------ WORKING DATA ------

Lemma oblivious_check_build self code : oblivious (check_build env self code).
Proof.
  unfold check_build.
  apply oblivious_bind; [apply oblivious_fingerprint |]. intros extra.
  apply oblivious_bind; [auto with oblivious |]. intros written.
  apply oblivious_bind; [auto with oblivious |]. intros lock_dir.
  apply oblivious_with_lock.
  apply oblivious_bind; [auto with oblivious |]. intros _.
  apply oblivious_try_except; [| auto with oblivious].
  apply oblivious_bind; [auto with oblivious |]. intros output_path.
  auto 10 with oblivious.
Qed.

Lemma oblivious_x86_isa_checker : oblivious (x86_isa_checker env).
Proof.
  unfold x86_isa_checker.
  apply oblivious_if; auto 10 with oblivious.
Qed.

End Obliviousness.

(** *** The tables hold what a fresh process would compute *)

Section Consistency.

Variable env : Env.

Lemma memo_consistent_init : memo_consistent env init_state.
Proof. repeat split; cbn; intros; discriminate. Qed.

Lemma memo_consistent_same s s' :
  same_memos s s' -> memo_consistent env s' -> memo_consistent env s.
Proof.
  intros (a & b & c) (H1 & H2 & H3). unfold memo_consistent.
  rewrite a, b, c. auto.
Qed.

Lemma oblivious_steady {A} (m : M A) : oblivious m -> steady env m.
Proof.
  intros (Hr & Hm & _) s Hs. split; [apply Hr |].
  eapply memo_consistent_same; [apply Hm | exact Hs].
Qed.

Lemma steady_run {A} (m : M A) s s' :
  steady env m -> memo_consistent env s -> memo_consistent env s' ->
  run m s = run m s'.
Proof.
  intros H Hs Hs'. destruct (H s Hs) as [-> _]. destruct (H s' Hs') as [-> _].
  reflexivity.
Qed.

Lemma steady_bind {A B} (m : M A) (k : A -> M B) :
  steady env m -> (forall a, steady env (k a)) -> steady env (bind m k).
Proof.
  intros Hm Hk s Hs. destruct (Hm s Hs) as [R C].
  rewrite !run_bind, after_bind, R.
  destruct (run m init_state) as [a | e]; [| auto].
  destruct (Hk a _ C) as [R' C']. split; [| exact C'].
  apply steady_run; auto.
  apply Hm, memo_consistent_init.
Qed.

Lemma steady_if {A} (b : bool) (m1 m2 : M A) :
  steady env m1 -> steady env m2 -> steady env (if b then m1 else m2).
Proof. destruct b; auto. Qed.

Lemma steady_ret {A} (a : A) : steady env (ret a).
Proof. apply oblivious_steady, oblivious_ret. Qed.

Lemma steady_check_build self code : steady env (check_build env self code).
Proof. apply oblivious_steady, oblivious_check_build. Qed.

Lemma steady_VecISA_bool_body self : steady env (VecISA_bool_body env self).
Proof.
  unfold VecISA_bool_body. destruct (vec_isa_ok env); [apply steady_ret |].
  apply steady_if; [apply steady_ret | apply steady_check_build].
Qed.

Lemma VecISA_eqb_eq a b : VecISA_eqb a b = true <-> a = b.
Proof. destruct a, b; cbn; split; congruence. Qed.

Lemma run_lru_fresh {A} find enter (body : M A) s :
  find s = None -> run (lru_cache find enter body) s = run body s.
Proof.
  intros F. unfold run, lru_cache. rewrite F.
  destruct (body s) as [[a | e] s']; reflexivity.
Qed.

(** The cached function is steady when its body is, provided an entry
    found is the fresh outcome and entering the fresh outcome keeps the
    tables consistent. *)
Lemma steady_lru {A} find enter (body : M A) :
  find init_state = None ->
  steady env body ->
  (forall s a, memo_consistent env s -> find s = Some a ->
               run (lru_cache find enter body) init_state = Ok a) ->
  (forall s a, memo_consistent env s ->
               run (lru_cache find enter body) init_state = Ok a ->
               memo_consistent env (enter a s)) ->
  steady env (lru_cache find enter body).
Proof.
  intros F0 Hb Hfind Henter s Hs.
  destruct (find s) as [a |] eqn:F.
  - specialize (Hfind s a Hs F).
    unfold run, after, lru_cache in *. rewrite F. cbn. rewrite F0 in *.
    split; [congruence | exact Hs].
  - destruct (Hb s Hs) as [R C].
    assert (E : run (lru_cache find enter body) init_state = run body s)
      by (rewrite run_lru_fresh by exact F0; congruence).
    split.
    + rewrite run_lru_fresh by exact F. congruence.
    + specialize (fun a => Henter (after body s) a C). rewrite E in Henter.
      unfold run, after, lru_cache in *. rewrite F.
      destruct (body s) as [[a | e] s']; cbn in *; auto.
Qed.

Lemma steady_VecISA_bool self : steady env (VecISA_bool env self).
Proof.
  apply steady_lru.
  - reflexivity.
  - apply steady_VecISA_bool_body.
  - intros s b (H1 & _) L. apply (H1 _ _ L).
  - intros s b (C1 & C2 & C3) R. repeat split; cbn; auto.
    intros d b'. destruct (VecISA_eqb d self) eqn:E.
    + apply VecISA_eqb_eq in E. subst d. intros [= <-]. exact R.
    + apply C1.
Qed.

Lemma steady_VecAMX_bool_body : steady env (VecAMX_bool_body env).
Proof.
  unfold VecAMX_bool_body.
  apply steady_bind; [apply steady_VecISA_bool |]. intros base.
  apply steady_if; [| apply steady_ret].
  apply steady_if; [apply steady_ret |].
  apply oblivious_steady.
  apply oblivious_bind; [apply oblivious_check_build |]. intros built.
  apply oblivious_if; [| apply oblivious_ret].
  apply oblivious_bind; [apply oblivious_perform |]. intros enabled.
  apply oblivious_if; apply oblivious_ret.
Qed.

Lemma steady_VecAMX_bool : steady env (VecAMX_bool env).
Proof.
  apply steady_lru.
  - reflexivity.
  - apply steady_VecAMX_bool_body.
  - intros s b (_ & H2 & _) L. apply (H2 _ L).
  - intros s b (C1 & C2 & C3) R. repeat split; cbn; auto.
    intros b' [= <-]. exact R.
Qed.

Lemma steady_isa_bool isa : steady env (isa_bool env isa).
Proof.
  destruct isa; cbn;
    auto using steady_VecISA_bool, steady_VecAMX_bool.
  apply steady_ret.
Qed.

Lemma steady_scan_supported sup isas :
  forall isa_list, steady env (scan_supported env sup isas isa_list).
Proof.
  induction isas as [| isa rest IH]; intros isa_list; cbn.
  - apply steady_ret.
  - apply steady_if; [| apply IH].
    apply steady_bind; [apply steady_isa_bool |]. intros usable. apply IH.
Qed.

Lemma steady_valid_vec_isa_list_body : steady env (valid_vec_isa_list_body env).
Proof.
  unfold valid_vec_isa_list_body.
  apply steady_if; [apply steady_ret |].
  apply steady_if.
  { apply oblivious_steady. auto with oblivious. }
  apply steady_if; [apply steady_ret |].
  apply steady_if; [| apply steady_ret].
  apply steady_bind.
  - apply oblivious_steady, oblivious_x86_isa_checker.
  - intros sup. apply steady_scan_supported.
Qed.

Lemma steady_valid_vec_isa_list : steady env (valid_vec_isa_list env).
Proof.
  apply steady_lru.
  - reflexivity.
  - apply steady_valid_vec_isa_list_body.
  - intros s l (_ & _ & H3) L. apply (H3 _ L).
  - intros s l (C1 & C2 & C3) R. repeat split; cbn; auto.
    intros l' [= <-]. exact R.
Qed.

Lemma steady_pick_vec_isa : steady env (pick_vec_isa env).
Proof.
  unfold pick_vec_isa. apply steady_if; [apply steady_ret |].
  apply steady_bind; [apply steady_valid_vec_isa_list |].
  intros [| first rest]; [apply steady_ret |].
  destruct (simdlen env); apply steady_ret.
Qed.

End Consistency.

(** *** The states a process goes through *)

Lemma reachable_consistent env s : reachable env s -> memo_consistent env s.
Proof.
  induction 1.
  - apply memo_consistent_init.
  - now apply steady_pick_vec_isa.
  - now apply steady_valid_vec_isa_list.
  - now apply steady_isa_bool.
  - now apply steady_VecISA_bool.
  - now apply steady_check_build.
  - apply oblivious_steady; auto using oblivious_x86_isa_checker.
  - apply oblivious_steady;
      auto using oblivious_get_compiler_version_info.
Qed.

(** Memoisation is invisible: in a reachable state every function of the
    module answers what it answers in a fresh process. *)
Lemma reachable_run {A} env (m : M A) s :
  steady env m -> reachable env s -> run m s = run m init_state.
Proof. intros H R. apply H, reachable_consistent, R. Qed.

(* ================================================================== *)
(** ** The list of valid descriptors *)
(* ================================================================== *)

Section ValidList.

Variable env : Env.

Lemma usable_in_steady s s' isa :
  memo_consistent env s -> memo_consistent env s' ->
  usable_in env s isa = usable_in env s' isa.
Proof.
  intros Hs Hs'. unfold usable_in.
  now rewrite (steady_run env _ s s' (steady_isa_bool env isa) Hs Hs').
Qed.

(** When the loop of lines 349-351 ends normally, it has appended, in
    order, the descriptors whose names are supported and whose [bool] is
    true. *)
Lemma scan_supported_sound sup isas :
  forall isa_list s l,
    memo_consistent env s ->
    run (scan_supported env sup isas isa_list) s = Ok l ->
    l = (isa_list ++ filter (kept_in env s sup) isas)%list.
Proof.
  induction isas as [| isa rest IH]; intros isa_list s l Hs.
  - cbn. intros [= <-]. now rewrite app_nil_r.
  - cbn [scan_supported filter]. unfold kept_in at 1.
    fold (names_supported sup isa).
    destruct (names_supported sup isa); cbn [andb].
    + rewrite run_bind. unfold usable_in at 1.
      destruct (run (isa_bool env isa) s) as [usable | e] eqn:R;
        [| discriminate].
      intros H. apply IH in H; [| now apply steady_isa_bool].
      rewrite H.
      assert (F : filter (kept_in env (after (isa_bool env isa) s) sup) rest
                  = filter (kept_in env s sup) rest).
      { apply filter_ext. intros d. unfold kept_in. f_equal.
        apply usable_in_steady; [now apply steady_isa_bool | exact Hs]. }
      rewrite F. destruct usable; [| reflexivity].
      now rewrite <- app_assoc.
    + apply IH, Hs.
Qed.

------
------ WORKING DATA ------

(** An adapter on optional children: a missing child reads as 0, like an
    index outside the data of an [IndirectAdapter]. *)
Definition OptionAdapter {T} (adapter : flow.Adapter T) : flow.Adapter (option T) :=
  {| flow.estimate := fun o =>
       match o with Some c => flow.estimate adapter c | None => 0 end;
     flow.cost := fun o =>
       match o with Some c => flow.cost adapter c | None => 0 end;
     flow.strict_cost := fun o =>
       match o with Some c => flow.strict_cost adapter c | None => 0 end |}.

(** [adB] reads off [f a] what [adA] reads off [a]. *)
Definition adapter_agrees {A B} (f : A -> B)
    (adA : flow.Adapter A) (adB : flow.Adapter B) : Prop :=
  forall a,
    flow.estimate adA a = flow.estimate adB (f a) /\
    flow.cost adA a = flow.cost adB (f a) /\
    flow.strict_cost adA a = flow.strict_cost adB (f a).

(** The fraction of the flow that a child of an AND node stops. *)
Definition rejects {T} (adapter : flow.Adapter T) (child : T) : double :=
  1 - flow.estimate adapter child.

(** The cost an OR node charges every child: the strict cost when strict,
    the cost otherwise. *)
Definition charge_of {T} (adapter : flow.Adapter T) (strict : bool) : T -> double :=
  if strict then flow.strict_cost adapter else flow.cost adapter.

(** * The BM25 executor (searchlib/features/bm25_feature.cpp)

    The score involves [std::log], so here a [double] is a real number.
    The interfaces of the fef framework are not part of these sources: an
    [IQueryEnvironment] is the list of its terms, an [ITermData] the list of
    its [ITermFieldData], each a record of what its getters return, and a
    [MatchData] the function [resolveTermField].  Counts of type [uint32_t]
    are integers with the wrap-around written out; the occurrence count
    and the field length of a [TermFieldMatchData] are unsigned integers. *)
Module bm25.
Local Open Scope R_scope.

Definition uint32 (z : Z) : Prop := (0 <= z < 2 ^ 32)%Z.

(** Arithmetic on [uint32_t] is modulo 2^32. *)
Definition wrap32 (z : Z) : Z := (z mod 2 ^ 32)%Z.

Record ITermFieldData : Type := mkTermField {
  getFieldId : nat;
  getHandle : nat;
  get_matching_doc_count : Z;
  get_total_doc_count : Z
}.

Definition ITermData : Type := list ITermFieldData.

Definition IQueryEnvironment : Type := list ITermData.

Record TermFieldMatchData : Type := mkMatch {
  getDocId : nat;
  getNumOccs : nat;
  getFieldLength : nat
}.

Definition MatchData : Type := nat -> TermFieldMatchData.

------

Reproduce only the lines above, starting at the line with "Definition IQueryEnvironment : Type" and ending at the line with "Definition MatchData : Type", exactly as written.

ANSWER BELOW
Definition IQueryEnvironment : Type := list ITermData.

Record TermFieldMatchData : Type := mkMatch {
  getDocId : nat;
  getNumOccs : nat;
  getFieldLength : nat
}.

Definition MatchData : Type := nat -> TermFieldMatchData.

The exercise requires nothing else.